Perhaps, in the end, that's the greatest difference between those who are hawkish on this war and those who oppose it: the former believe the unleashed chaos was not avoidable, and needed to be dealt with sooner rather than later, because dealing with it was inevitable and waiting would only allow those forces to build. The latter didn't see the problem as systemic or deep, and thought the best approach was piecemeal, sporadic, and should be more or less in line with previous policy but a bit intensified. Those on the left who were against the war thought that any chaos involved was the fault of our government and its actions, and that we had created and were responsible for it. Those on the right who were against the war felt that taking the lid off would be a cure worse than the disease.
In the end, one's position on the matter probably depends on how one diagnoses the disease.
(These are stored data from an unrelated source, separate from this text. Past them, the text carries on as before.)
(** The encoder turns code points into bytes, or refuses (a surrogate). *)
Lemma utf8_encode_cp_bytes s b : Forall is_cp s -> utf8_encode s = Some b -> Forall is_byte b.
Proof.
  intros Hs. revert b. induction Hs as [|c s Hc Hs IH]; intros b Hb; [by injection Hb as <-|].
  cbn [utf8_encode] in Hb. destruct (encode_cp c) as [bs|] eqn:Ec; [|done].
  destruct (utf8_encode s) as [b'|]; [|done]. injection Hb as <-.
  assert (is_scalar c) as Hsc.
  { split; [done|]. destruct (is_surrogate c) eqn:E; [|done].
    apply encode_cp_None in E. congruence. }
  destruct (encode_cp_scalar c Hsc) as (bs' & Hbs' & Hbytes & _).
  rewrite Ec in Hbs'. injection Hbs' as <-. apply Forall_app. auto.
Qed.

(** On scalar values the file-system encoder is the strict one. *)
Lemma fsencode_scalar s : Forall is_scalar s -> fsencode s = utf8_encode s.
Proof.
  induction 1 as [|c s [_ Hc] _ IH]; [done|]. cbn [fsencode utf8_encode]. rewrite IH.
  unfold fsencode_cp. replace (in_range 0xDC80 0xDCFF c) with false; [done|].
  unfold is_surrogate in Hc. unfold in_range. lia.
Qed.

(** [os.fsdecode] gives code points: decoded scalars, or escapes
    [U+DC80]-[U+DCFF] of single bytes. *)
Lemma fsdecode_cp b : Forall is_byte b -> Forall is_cp (fsdecode b).
Proof.
  induction b as [b IH] using bytes_length_ind. intros Hb.
  destruct b as [|x t]; [constructor|]. rewrite fsdecode_cons.
  destruct (decode_one (x :: t)) as [[c r]|] eqn:E.
  - destruct (decode_one_sound _ _ _ Hb E) as [Hc (bs & _ & Hx)].
    pose proof (decode_one_length _ _ _ E).
    constructor; [by apply scalar_cp|]. apply IH; [done|]. eapply forall_byte_suffix; eauto.
  - apply Forall_cons in Hb as [Hx Ht]. unfold is_byte in Hx.
    constructor; [unfold is_cp; lia|]. apply IH; [cbn [length]; lia | done].
Qed.
(* ===== verification/Walk.v ===== *)
(** * The directory tree and [os.walk] (source lines 31-33)

    [for root, dirs, files in os.walk("."): dirs[:] = [...]] hands control
    back and forth between the library's generator and the loop body: the
    generator lists a directory and yields [(top, dirs, nondirs)]; the body
    runs, and may replace the contents of the very list [dirs] it was given
    (an alias of the generator's own list); when the body is done the
    generator pushes the paths of the names left in [dirs] and goes on.

    The file system is a tree ([node]): files whose reading succeeds or
    raises, directories whose listing succeeds or raises, and symbolic links
    to directories.  Names are byte strings; paths are [str], built with
    [os.path.join] from names decoded by [os.fsdecode] and resolved after
    [os.fsencode].

    [walk_loop] is CPython 3.12's [os.walk] (top-down, [onerror=None],
    [followlinks=False]) as a stack machine with fuel, its body supplied by
    the caller as a function that returns the new contents of [dirs] and its
    own new state.  [walk_node] is the recursive pre-order walk over the tree.
    The theorems: enough fuel exists and is bounded by the size of the tree,
    and the stack machine computes the recursive walk. *)

From S2P Require Import Prelude Utf8 PathOps.

(** ** The file system *)

Inductive node :=
  | File (data : option bytes)
      (** a regular file (or a link to one); [None]: [open] or [read]
          raises an [OSError] *)
  | Dir (listing : option (list (bytes * node)))
      (** a directory; [None]: [os.scandir] raises ([PermissionError]) *)
  | DirLink.
      (** a symbolic link to a directory, which the walk lists but does not
          follow *)

Abbreviation listing := (list (bytes * node)).

(** Induction on a tree, with a hypothesis for every entry of a listing. *)
Fixpoint node_ind' (P : node -> Prop)
    (Hf : forall d, P (File d)) (Hn : P (Dir None))
    (Hd : forall kids, Forall (fun e => P e.2) kids -> P (Dir (Some kids)))
    (Hl : P DirLink) (n : node) : P n :=
  match n with
  | File d => Hf d
  | Dir None => Hn
  | Dir (Some kids) =>
      Hd kids ((fix go (l : listing) : Forall (fun e => P e.2) l :=
                  match l with
                  | [] => Forall_nil_2 _
                  | e :: r => Forall_cons_2 _ _ _ (node_ind' P Hf Hn Hd Hl e.2) (go r)
                  end) kids)
  | DirLink => Hl
  end.

(** The entry of a listing with a given name (the first, in an ill-formed
    listing that repeats names). *)
Fixpoint lookup_entry (nm : bytes) (l : listing) : option node :=
  match l with
  | [] => None
  | (nm', n) :: r => if bool_decide (nm = nm') then Some n else lookup_entry nm r
  end.

(** [entry.is_dir()] follows links. *)
Definition is_dir_node (n : node) : bool :=
  match n with
  | File _ => false
  | Dir _ | DirLink => true
  end.

Definition is_link (n : node) : bool :=
  match n with
  | DirLink => true
  | _ => false
  end.

(** ** Path resolution

    A relative [str] path is split at ["/"]; empty and ["."] components are
    dropped; each component is encoded with [os.fsencode] and looked up in
    the directory reached so far.  [None]: the path does not reach a node of
    the tree (missing entry, a file or an unreadable directory on the way,
    or a link, whose target lies outside the modelled tree). *)

Definition path_comps (p : pystr) : option (list bytes) :=
  mapM fsencode
    (filter (fun c => c <> [] /\ c <> py ".") (split_sep SLASH p)).

Fixpoint resolve_in (n : node) (cs : list bytes) : option node :=
  match cs with
  | [] => Some n
  | c :: cs' =>
      match n with
      | Dir (Some l) =>
          match lookup_entry c l with
          | Some n' => resolve_in n' cs'
          | None => None
          end
      | _ => None
      end
  end.

Definition resolve (root : listing) (p : pystr) : option node :=
  cs ← path_comps p; resolve_in (Dir (Some root)) cs.

(** [os.scandir(top)] as [os.walk] uses it: the names and [is_dir()] of the
    entries, in listing order.  [Ok None] is an [OSError], which [os.walk]
    swallows; a path [os.fsencode] refuses raises [UnicodeEncodeError],
    which it does not. *)
Definition scandir (root : listing) (top : pystr) : result (option (list (pystr * bool))) :=
  match path_comps top with
  | None => Raise UnicodeEncodeError
  | Some cs =>
      match resolve_in (Dir (Some root)) cs with
      | Some (Dir (Some l)) => Ok (Some (map (fun e => (fsdecode e.1, is_dir_node e.2)) l))
      | _ => Ok None
      end
  end.

(** [os.path.islink(path)]: [False] on any error. *)
Definition islink (root : listing) (p : pystr) : bool :=
  match resolve root p with
  | Some n => is_link n
  | None => false
  end.

(** ** [os.walk] as a stack machine

    The stack is kept with its top first.  Each turn pops a path, lists it
    (skipping it on an [OSError]), splits the entries into [dirs] and
    [nondirs], yields to the body, and pushes, for the names the body left
    in [dirs], in reverse order, the joined paths that are not links; so the
    first name left in [dirs] is walked first.  Each turn costs one unit of
    fuel; [None] is running out of fuel. *)

Section WalkLoop.
Context {St : Type}.
(** The loop body: it gets [root], [dirs], [files] and the caller's
    state, and returns the new contents of [dirs] and the new state, or
    raises. *)
Variable body : pystr -> list pystr -> list pystr -> St -> St * result (list pystr).
Variable root : listing.

Definition dir_names (es : list (pystr * bool)) : list pystr :=
  map fst (filter (fun e => e.2 = true) es).
Definition nondir_names (es : list (pystr * bool)) : list pystr :=
  map fst (filter (fun e => e.2 = false) es).

Definition push_paths (top : pystr) (dirs' : list pystr) : list pystr :=
  filter (fun p => islink root p = false) (map (path_join top) dirs').

Fixpoint walk_loop (fuel : nat) (stack : list pystr) (st : St) : option (St * result unit) :=
  match stack with
  | [] => Some (st, Ok tt)
  | top :: rest =>
      match fuel with
      | O => None
      | S fuel =>
          match scandir root top with
          | Raise e => Some (st, Raise e)
          | Ok None => walk_loop fuel rest st
          | Ok (Some es) =>
              match body top (dir_names es) (nondir_names es) st with
              | (st', Raise e) => Some (st', Raise e)
              | (st', Ok dirs') =>
                  walk_loop fuel (push_paths top dirs' ++ rest) st'
              end
          end
      end
  end.

(** [os.walk(".")] run to the end with the body. *)
Definition walk (fuel : nat) (st : St) : option (St * result unit) :=
  walk_loop fuel [py "."] st.
End WalkLoop.

(** ** The recursive walk

    The pre-order walk of a directory node at path [top]: the body on the
    directory, then, in listing order, the walk of every sub-directory whose
    name the body kept and that is not a link. *)
Section WalkNode.
Context {St : Type}.
Variable body : pystr -> list pystr -> list pystr -> St -> St * result (list pystr).

Definition entries_of (kids : listing) : list (pystr * bool) :=
  map (fun e => (fsdecode e.1, is_dir_node e.2)) kids.

Definition descend (dirs' : list pystr) (e : bytes * node) : bool :=
  is_dir_node e.2 && bool_decide (fsdecode e.1 ∈ dirs') && negb (is_link e.2).

Fixpoint walk_node (top : pystr) (n : node) (st : St) : St * result unit :=
  match n with
  | Dir (Some kids) =>
      let es := entries_of kids in
      match body top (dir_names es) (nondir_names es) st with
      | (st1, Raise e) => (st1, Raise e)
      | (st1, Ok dirs') =>
          (fix go (ks : listing) (st : St) : St * result unit :=
             match ks with
             | [] => (st, Ok tt)
             | e :: ks' =>
                 if descend dirs' e then
                   match walk_node (path_join top (fsdecode e.1)) e.2 st with
                   | (st2, Ok _) => go ks' st2
                   | (st2, Raise x) => (st2, Raise x)
                   end
                 else go ks' st
             end) kids st1
      end
  | _ => (st, Ok tt)
  end.
End WalkNode.

(** ** Well-formed trees and sizes *)

(** The names of a directory are distinct and are proper names, and a file
    holds bytes. *)
Fixpoint wf_node (n : node) : Prop :=
  match n with
  | File (Some data) => Forall is_byte data
  | Dir (Some kids) =>
      NoDup (map fst kids) /\
      (fix go (ks : listing) : Prop :=
         match ks with
         | [] => True
         | (nm, c) :: ks' => normal_comp (fsdecode nm) /\ Forall is_byte nm /\
                             wf_node c /\ go ks'
         end) kids
  | _ => True
  end.

(** One unit of fuel per node. *)
Fixpoint node_size (n : node) : nat :=
  match n with
  | Dir (Some kids) =>
      S ((fix go (ks : listing) : nat :=
            match ks with
            | [] => O
            | (_, c) :: ks' => (node_size c + go ks')%nat
            end) kids)
  | _ => 1%nat
  end.

(** The sizes of the entries of a listing. *)
Fixpoint kids_size (ks : listing) : nat :=
  match ks with
  | [] => O
  | e :: ks' => (node_size e.2 + kids_size ks')%nat
  end.

(** The walk names a node by the byte names leading to it; its [str]
    path is ["."] joined with their decodings. *)
Definition names_ok (names : list bytes) : Prop :=
  Forall (fun nm => normal_comp (fsdecode nm) /\ Forall is_byte nm) names.

Definition node_path (names : list bytes) : pystr := walk_path (map fsdecode names).

(** A listing whose names are distinct proper names. *)
Definition kids_ok (kids : listing) : Prop :=
  NoDup (map fst kids) /\
  Forall (fun e => normal_comp (fsdecode e.1) /\ Forall is_byte e.1) kids.

(** Well-formedness, executable. *)
Fixpoint wf_nodeb (n : node) : bool :=
  match n with
  | Dir (Some kids) =>
      bool_decide (NoDup (map fst kids)) &&
      (fix go (ks : listing) : bool :=
         match ks with
         | [] => true
         | (nm, c) :: ks' =>
             bool_decide (normal_comp (fsdecode nm)) && bool_decide (Forall is_byte nm) &&
             wf_nodeb c && go ks'
         end) kids
  | File (Some data) => bool_decide (Forall is_byte data)
  | _ => true
  end.

(** A concrete walk: a body that counts the files it is shown and prunes
    the directories named ["skip"], and a tree. *)
Definition count_files_body (top : pystr) (ds fs : list pystr) (n : nat) :
    nat * result (list pystr) :=
  ((n + length fs)%nat, Ok (filter (fun d => d <> py "skip") ds)).

Definition demo_tree : listing :=
  [(py "a.py", File (Some (py "print(1)")));
   (py "skip", Dir (Some [(py "hidden.py", File (Some []))]));
   (py "src", Dir (Some [(py "b.md", File None); (py "lnk", DirLink)]))].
Was it a small set of carbuncles that could be easily lanced (police action), or a chronic illness that just needed some intervention here and there but nothing drastic (isolationist and/or realpolitik)? Or was it a lethal illness that had probably already metastasized, and needed a strong dose of powerful and dangerous medicine to have any hope of cure (neocon, interventionist)?
On September 11, it became to me for the first time--although in retrospect it should have been clear far earlier--that havoc was abroad, and the dogs of war had been loosed. I believed then, and still believe now, that binding them up was going to be a long, hard, difficult, and worldwide effort, one with many hazards along the way, one that would not be perfectly executed--and one that would have to confront the underlying problem of chaos and failed states if it ever was going to be successful.